Data:
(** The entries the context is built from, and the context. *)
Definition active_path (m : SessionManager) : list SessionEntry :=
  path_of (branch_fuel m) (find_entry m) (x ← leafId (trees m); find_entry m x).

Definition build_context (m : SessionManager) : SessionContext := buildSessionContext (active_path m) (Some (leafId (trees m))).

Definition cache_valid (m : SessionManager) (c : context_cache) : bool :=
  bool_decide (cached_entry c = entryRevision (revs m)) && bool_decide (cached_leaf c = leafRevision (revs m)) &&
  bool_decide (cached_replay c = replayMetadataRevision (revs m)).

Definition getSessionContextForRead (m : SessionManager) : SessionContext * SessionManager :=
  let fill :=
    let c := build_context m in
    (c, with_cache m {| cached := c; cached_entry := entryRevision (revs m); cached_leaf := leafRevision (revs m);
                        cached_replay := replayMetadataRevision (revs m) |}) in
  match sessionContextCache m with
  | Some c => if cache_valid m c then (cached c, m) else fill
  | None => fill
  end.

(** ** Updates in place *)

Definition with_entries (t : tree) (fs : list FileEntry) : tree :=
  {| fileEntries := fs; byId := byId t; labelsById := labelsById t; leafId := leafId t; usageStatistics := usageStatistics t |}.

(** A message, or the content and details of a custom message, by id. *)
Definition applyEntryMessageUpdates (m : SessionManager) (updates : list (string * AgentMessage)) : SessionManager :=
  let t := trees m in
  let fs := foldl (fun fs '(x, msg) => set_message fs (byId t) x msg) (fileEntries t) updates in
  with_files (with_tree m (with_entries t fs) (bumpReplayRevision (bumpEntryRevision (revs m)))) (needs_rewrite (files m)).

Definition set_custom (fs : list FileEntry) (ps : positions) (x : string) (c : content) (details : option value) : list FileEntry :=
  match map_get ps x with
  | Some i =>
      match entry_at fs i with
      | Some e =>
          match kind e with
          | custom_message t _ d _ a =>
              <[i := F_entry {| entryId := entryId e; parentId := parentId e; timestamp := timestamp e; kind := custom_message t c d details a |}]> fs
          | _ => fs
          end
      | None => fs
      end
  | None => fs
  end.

What is needed: Retype only the stretch of lines above starting at the one with "bool_decide (cached_replay c" and stopping at the one with "let c := build_context m in", exactly as written, with both kept.

Solution for this exercise:
  bool_decide (cached_replay c = replayMetadataRevision (revs m)).

Definition getSessionContextForRead (m : SessionManager) : SessionContext * SessionManager :=
  let fill :=
    let c := build_context m in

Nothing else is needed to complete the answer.